Appellant also had three children by another mother and Beck has one child by another father.

There were apparently other court proceedings that transpired before this case was filed. According to the parties, this case was re-filed to meet statutory time constraints. The filings in the prior case, however, were never made part of the trial court record. Thus, most of the procedural background comes from the testimony of witnesses at the permanent custody hearing.

On March 29, 2000, CSB moved for permanent custody of Justin and Marissa. Following an evidentiary hearing, the trial court granted CSB permanent custody of both children. Appellant timely appealed, asserting six assignments of error.

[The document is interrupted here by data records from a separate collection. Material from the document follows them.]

(** * learn-cfop: the move engine, the playback controller and the progress store

    A shallow embedding of the JavaScript sources

      - MoveParser.js      (Move, MoveParser)
      - CubeModel.js       (CubeModel, EDGE_CYCLES, MIDDLE_CYCLES)
      - CubeAnimator.js    (CubeAnimator)
      - CubeController.js  (CubeController)
      - ProgressTracker.js (ProgressTracker)

    Conventions of the embedding.

      - A JavaScript exception (a TypeError on a lookup that yields
        [undefined]) is the [None] of the option monad.
      - Text is a [string] of 8-bit characters, each standing for one UTF-16
        code unit below 256.  [toUpperCase] and [toLowerCase] act on the
        letters a-z and A-Z; the parser only compares the result with the
        six ASCII face letters, so other characters are skipped either way.
      - Numbers that carry time (timestamps, durations) and ratios are
        rationals [Q]; every finite double is one.  The quotient
        [300 / speed] that [setSpeed] stores is rounded to the nearest double
        ([nearest_double]).  At speed 0 JavaScript computes an infinite
        duration where [Q] has [300 / 0 = 0]; the quotient
        [elapsed / duration] is 0 in both, so the frame test agrees.  A
        quotient beyond the largest double, also [Infinity] in JavaScript,
        stays finite in the model and above every double.  The difference
        and the quotient of the frame test and the ratio of [getProgress]
        are taken exactly where JavaScript rounds each to a double; for the
        frame test this matters only when the elapsed time is within a few
        units in the last place of the duration.  Counters and array indices
        are [nat]: the source only increments them, or decrements them
        behind a [> 0] guard.
      - An array is a [list]; a read past the end yields [Undefined], a
        write past the end extends the array, as JavaScript does.
      - The Three.js renderer (meshes, materials, camera) is not modelled:
        no operation of the embedded classes reads anything back from it
        that influences the logical state. *)

From Stdlib Require Import ZArith QArith Qminmax Qround Qabs Qpower Lqa Ascii String.
From stdpp Require Import base option list strings gmap.

Close Scope Q_scope.
Open Scope string_scope.

(** ** Characters and strings *)

Definition code (c : ascii) : nat := nat_of_ascii c.

(** [raw >= 'a' && raw <= 'z'] on a one-character string. *)
Definition is_lower (c : ascii) : bool :=
  (97 <=? code c)%nat && (code c <=? 122)%nat.

Definition is_upper (c : ascii) : bool :=
  (65 <=? code c)%nat && (code c <=? 90)%nat.

Definition upper_char (c : ascii) : ascii :=
  if is_lower c then ascii_of_nat (code c - 32) else c.

Definition lower_char (c : ascii) : ascii :=
  if is_upper c then ascii_of_nat (code c + 32) else c.

Fixpoint toUpperCase (s : string) : string :=
  match s with
  | EmptyString => EmptyString
  | String c r => String (upper_char c) (toUpperCase r)
  end.

Fixpoint toLowerCase (s : string) : string :=
  match s with
  | EmptyString => EmptyString
  | String c r => String (lower_char c) (toLowerCase r)
  end.

(** The characters matched by [\s] and removed by [trim()], below 256:
    tab, line feed, vertical tab, form feed, carriage return, space and
    the no-break space. *)
Definition is_ws (c : ascii) : bool :=
  let n := code c in
  ((9 <=? n)%nat && (n <=? 13)%nat) || (n =? 32)%nat || (n =? 160)%nat.

Fixpoint trimStart (s : string) : string :=
  match s with
  | EmptyString => EmptyString
  | String c r => if is_ws c then trimStart r else s
  end.

Fixpoint trimEnd (s : string) : string :=
  match s with
  | EmptyString => EmptyString
  | String c r =>
      match trimEnd r with
      | EmptyString => if is_ws c then EmptyString else String c EmptyString
      | r' => String c r'
      end
  end.

Definition trim (s : string) : string := trimEnd (trimStart s).
(** * Mail-Sender: the flat-file history store, the HTTP handlers and the
      browser client of [src/app/server.js] and the client script,
      embedded in Rocq.

    Conventions of the embedding.
    - A JavaScript string is a [string] whose characters are its code
      units; only code units below 256 are representable.
    - Integers that the code computes with (page numbers, offsets, sizes,
      HTTP status codes) are [Z]; the values are far below 2^53, where
      JavaScript's Number arithmetic on integers is exact.
    - Numbers whose fractional digits matter (record ids, which are
      [Date.now() + Math.random()]) belong to the engine: the type
      [number] and its conversions are fields of the class [Numbers].
      [JSON.parse], [JSON.stringify], [parseInt] and the re-decoding done by
      [Buffer] are engine functions as well and are taken the same way.
    - Code that can throw runs in the monad [M]: a state monad over the
      [World] (the file system and the SMTP outbox) whose results are
      [Ok] or [Throw]; [try_catch] is the [try { } catch { }] block.
    - The libraries the server calls (Express, multer, nodemailer, [fs])
      are modelled by their documented behaviour, as far as the server
      uses them; the callbacks and options the server passes to them are
      the server's code and are embedded as written.
    - [console.log] and [console.error] have no effect on the state that is
      modelled and are left out. *)

From Stdlib Require Import ZArith List String Ascii Bool Lia.
From Stdlib Require Import DecimalString DecimalN.
From stdpp Require Import base option list strings gmap.

Local Open Scope string_scope.
Local Open Scope Z_scope.

(** ** The engine *)

(** IEEE numbers as the engine provides them. [number_eqb] is [==] on two
    Numbers (false on NaN), [StringToNumber] is ToNumber applied to a
    String (NaN is an inhabitant of [number]). *)
Class Numbers := {
  number : Type;
  number_eqb : number -> number -> bool;
  number_add : number -> number -> number;
  number_of_bool : bool -> number;
  number_truthy : number -> bool;
  Number_toString : number -> string;
  StringToNumber : string -> number;
}.
(** * django-safedelete: soft deletion, visibility filtering and ordered siblings

    A shallow embedding of [safedelete/queryset.py] and [safedelete/models.py].
    Python objects that are mutated in place are threaded through a small
    state-and-exception monad: query sets are passed as the monad's state,
    model instances live in a heap of the world next to the stored rows and
    the log of calls made to the notification and storage collaborators. *)

From stdpp Require Import base option list gmap strings.
From Stdlib Require Import ZArith Lia.
Local Open Scope Z_scope.

(** ** Python outcomes: a value, a raised exception, or recursion cut short *)

Module Py.

Inductive Exn :=
  | AssertionError
  | TypeError
  | ValueError
  | NameError
  | DoesNotExist
  | MultipleObjectsReturned
  | IntegrityError
  | ReferenceError.

Inductive Outcome (A : Type) :=
  | Ok (a : A)
  | Raise (e : Exn)
  | OutOfFuel.
Global Arguments Ok {A} a.
Global Arguments Raise {A} e.
Global Arguments OutOfFuel {A}.

(** The values a caller may pass where the code expects an integer. *)
Inductive PyVal :=
  | PyInt (z : Z)
  | PyNone
  | PyStr (s : string).

(** A computation reads and writes a state [S]; an exception keeps the state
    reached when it was raised. *)
Definition M (S A : Type) : Type := S → Outcome A * S.

Global Instance M_ret {S} : MRet (M S) := λ A a s, (Ok a, s).
Global Instance M_bind {S} : MBind (M S) := λ A B f m s,
  match m s with
  | (Ok a, s') => f a s'
  | (Raise e, s') => (Raise e, s')
  | (OutOfFuel, s') => (OutOfFuel, s')
  end.

Definition raise {S A} (e : Exn) : M S A := λ s, (Raise e, s).
Definition out_of_fuel {S A} : M S A := λ s, (OutOfFuel, s).
Definition get_state {S} : M S S := λ s, (Ok s, s).
Definition put_state {S} (s : S) : M S unit := λ _, (Ok tt, s).
Definition gets {S A} (f : S → A) : M S A := λ s, (Ok (f s), s).
Definition modify {S} (f : S → S) : M S unit := λ s, (Ok tt, f s).

(** [assert cond] *)
Definition assert_ {S} (cond : bool) : M S unit :=
  if cond then mret tt else raise AssertionError.

(** [for x in xs: body x] *)
Fixpoint for_each {S A} (xs : list A) (body : A → M S unit) : M S unit :=
  match xs with
  | [] => mret tt
  | x :: rest => body x;; for_each rest body
  end.

(** Running a computation on a private state and discarding that state:
    used when a method builds a temporary object and only keeps the value. *)
Definition outcome_of {S A} (m : M S A) (s : S) : Outcome A := fst (m s).

End Py.
Import Py.

(** ** [safedelete/config.py]: policies and visibility modes

    The module is not among the sources; only the names of its constants are
    used, so they are taken as the constructors of two enumerations. *)

Module Config.

Inductive Policy :=
  | HARD_DELETE
  | SOFT_DELETE
  | SOFT_DELETE_CASCADE
  | HARD_DELETE_NOCASCADE
  | NO_DELETE.

Inductive Visibility :=
  | DELETED_INVISIBLE
  | DELETED_VISIBLE_BY_FIELD
  | DELETED_ONLY_VISIBLE
  | DELETED_VISIBLE.

Global Instance Policy_eq_dec : EqDecision Policy.
Proof. solve_decision. Defined.
Global Instance Visibility_eq_dec : EqDecision Visibility.
Proof. solve_decision. Defined.

End Config.
Import Config.

(** ** Classes, managers and rows *)

(** A Python class as [is_safedelete_cls] sees it: its module and its bases. *)
#[warnings="-register-all"]
Inductive PyClass := PyCls (name : string) (module_ : string) (bases : list PyClass).

Definition cls_name (c : PyClass) : string := let 'PyCls n _ _ := c in n.
Definition cls_module (c : PyClass) : string := let 'PyCls _ m _ := c in m.
Definition cls_bases (c : PyClass) : list PyClass := let 'PyCls _ _ b := c in b.

(** [order_with_respect_to]: [None], a single field name, or a tuple. *)
Inductive RespectTo :=
  | WrtNone
  | WrtStr (field : string)
  | WrtTuple (fields : list string).

(** A manager is either Django's plain one or one of the library's, which
    stamps its visibility mode and visibility field on every query set. *)
Inductive Manager :=
  | DjangoManager
  | SafeDeleteManager_ (visibility : Visibility) (visibility_field : string).

(** The class-level attributes of a model that the code reads. *)
Record Model := {
  pycls : PyClass;
  _safedelete_policy : Policy;
  _default_manager : Manager;
  all_objects : option Manager;
  pk_name : string;
  ordered : bool;
  order_field_name : string;
  order_with_respect_to : RespectTo;
  order_class_path : option string;
}.

Definition model_name (m : Model) : string := cls_name (pycls m).

(** A stored row. [r_fields] holds the declared columns other than the
    primary key, [deleted] and the order column; a missing key is NULL. *)
Record Row := {
  r_model : Model;
  r_pk : Z;
  r_deleted : option Z;
  r_order : option Z;
  r_fields : gmap string Z;
}.

Definition row_get (r : Row) (f : string) : option Z :=
  if bool_decide (f = "pk" ∨ f = pk_name (r_model r)) then Some (r_pk r)
  else if ordered (r_model r) && bool_decide (f = order_field_name (r_model r))
       then r_order r
       else r_fields r !! f.

(** A model instance in memory: the same attributes, a primary key that is
    [None] until the first save, and Django's [_state.adding]. *)
Record Instance := {
  i_model : Model;
  i_pk : option Z;
  i_deleted : option Z;
  i_order : option Z;
  i_fields : gmap string Z;
  i_adding : bool;
}.

(** [getattr(obj, field)] for a declared field. *)
Definition inst_get (i : Instance) (f : string) : option Z :=
  if bool_decide (f = "pk" ∨ f = pk_name (i_model i)) then i_pk i
  else if ordered (i_model i) && bool_decide (f = order_field_name (i_model i))
       then i_order i
       else i_fields i !! f.

Definition to_row (k : Z) (i : Instance) : Row :=
  {| r_model := i_model i; r_pk := k; r_deleted := i_deleted i;
     r_order := i_order i; r_fields := i_fields i |}.

Definition of_row (r : Row) : Instance :=
  {| i_model := r_model r; i_pk := Some (r_pk r); i_deleted := r_deleted r;
     i_order := r_order r; i_fields := r_fields r; i_adding := false |}.

(** ** [safedelete/queryset.py] *)

Module Queryset.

II. Sixth Assignment of Error

This Court will address this assigned error out of order as it potentially impacts the analysis of the first three assignments of error.

The court improperly admitted evidence concerning Appellant's voluntary surrender of his other three children in Portage County over counsel's objection.

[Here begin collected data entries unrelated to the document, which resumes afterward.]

Definition detail_item (item : value) (c : D.locals) : result D.locals :=
  if negb (is_dict item) then Ok c
  else
    wrapped <- py_in "pairing_group" item ;;
    pairing_group <- (if wrapped then py_getitem item "pairing_group" else Ok item) ;;
    players <- _extract_players pairing_group ;;
    for_each detail_player players c.

Definition detail_pass (tee_sheet_data : value) : result D.locals :=
  items <- py_iter tee_sheet_data ;;
  for_each detail_item items detail_init.

Definition get_detailed_analysis (tee_sheet_data : value) : result analysis :=
  if negb (truthy tee_sheet_data) then
    Ok (Analysis 0 0 0 0 0 true "No tee sheet data available")
  else
    match detail_pass tee_sheet_data with
    | Raise e => Ok (Analysis 0 0 0 0 0 true ("Error analyzing scores: " ++ exn_str e))
    | Ok c =>
        let incomplete_players := D.total_players c - D.complete_players c in
        verdict <- analyze_round_scoring tee_sheet_data ;;
        let '(is_flagged, flag_reason) := verdict in
        Ok (Analysis (D.total_players c) (D.front_9_players c) (D.back_9_players c)
                     (D.complete_players c) incomplete_players is_flagged flag_reason)
    end.

(** ** Sample payloads, from the unit tests *)

Definition ints (l : list Z) : list value := map VInt l.

Definition sheet_of (players : list value) : value :=
  VList [VDict [("players", VList players)]].

Definition player_of (name : string) (scores : list value) : value :=
  VDict [("name", VStr name); ("scores", VList scores)].

Definition front_scores : list value := ints [4; 5; 3; 4; 5; 4; 4; 3; 5].
Definition back_scores : list value := ints [4; 4; 5; 3; 4; 4; 5; 4; 3].
Definition nine_none : list value := repeat VNone 9.
(** X23.  PUT /:id/name stores a name of any length, while every [save] of
    the conversation validates the stored name against [maxlength: 50].
    So on a group whose name is longer than 50 code units every handler
    that saves the document is refused.  A participant's valid
    [message:send] writes the message and then fails: the sender alone is
    told "Failed to send message", nothing is broadcast and lastMessage
    is not set.  Adding or removing members never succeeds and a member
    cannot leave (500), the store being left as it was. *)
Theorem X23_group_renamed_past_the_bound sid u now cid c n content s :
  data_userId <$> sockets (io s) !! sid = Some u →
  wf (db s) →
  c ∈ conversations (db s) → Conversation._id c = cid →
  Conversation.name c = Some n → 50 < length n →
  (u ∈ Conversation.participants c → valid_content content →
   step now (SocketEvent sid (message_send cid content)) s
   = (with_db
        (next_oid
           (set_messages
              (messages (db s)
               ++ [Message.mk (oid (db s)) cid u
                     (Bson.asStored (Js.trim content)) [u] now])
              (db s))) s,
      Emitted [emit (socket_emit sid) (error "Failed to send message")]))
  ∧ (∀ v action ms,
       (ConversationsRouter.put_members v cid action ms (db s)).1 = db s
       ∧ status (ConversationsRouter.put_members v cid action ms (db s)).2
         ≠ 200)
  ∧ (∀ v, Conversation.type c = Conversation.group →
          v ∈ Conversation.participants c → Conversation.admin c ≠ Some v →
          ConversationsRouter.delete v cid (db s)
          = (db s, respond 500 (json_error "Failed to leave conversation"))).
Proof.
  intros Hsid Hwf Hc Hid Hn Hlen.
  destruct (validate_long_name c n Hn Hlen) as [e He].
  assert (∀ v, v ∈ Conversation.participants c →
            Conversation.findOne
              (λ c, (Conversation._id c =? cid)%N && hasParticipant v c)
              (conversations (db s)) = Some c) as Hfind.
  { intros v Hv.
    destruct (findOne_participant_Some v cid (db s))
      as (c' & Hfind & Hc' & Hid' & _).
    { apply participates_iff. by exists c. }
    rewrite Hfind. f_equal.
    apply (NoDup_fmap_eq Conversation._id (conversations (db s)));
      [apply Hwf | done | done | congruence]. }
  split; [|split].
  - intros Hu Hvalid. unfold step.
    rewrite (socket_on_lookup sid u) by done.
    unfold on_message_send, on_message_send_with. rewrite (Hfind u Hu).
    unfold Message.createWith. rewrite castString_valid by done.
    cbn [messages conversations set_conversations set_messages next_oid].
    by rewrite (save_inl _ e) by (by rewrite validate_set_lastMessage).
  - intros v action ms. unfold ConversationsRouter.put_members.
    destruct ms as [ms|]; [|done].
    destruct (String.eqb action ""); [done|].
    destruct (Conversation.findOne _ _) as [c'|] eqn:Hadm; [|done].
    assert (c' = c) as ->.
    { pose proof (findOne_admin_id _ _ _ _ Hadm) as Hid'.
      apply find_Some_elem in Hadm as [Hc' _].
      apply (NoDup_fmap_eq Conversation._id (conversations (db s)));
        [apply Hwf | done | done | congruence]. }
    assert (∀ ps, Conversation.save (Conversation.set_participants ps c)
                    (conversations (db s)) = inl e) as Hsave.
    { intros ps. apply save_inl. by rewrite validate_set_participants. }
    repeat case_match; simplify_eq/=; try done.
    all: rewrite Hsave in *; done.
  - intros v Hty Hv Hadm. unfold ConversationsRouter.delete.
    rewrite (Hfind v Hv), Hty, bool_decide_eq_false_2 by done.
    by rewrite (save_inl _ e) by (by rewrite validate_set_participants).
Qed.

Appellant has asserted that the trial court erred in admitting and considering evidence that he voluntarily surrendered custody of three older children to the Portage County of Department of Human Services ("DHS"). The trial court concluded that this evidence should be considered in its determination of whether the children should be placed with Appellant because it fell within the following factor set forth in a former version of R.C. 2151.414(E)(11) that became effective on March 18, 1999:

The parent has had parental rights terminated pursuant to section 2151.353, 2151.414, or 2151.415 of the Revised Code with respect to a sibling of the child.

The language quoted above, however, does not correspond to the version of R.C. 2151.414(E)(11) that was in effect at the time of the permanent custody hearing on June 14, 2000. R.C. 2151.414(E)(11) was amended, effective October 29, 1999, to include the word "involuntarily," thus applying only to involuntary terminations of parental rights pursuant to the enumerated statutes:

The parent has had parental rights involuntarily terminated pursuant to section 2151.353, 2151.414, or 2151.415 of the Revised Code with respect to a sibling of the child.

(Emphasis added.) R.C. 2151.414(E)(11).

Appellant has asserted that, because he voluntarily surrendered custody of his older children to DHS, the termination of his parental rights was not involuntary and, therefore, did not fall within the meaning of R.C. 2151.414(E)(11).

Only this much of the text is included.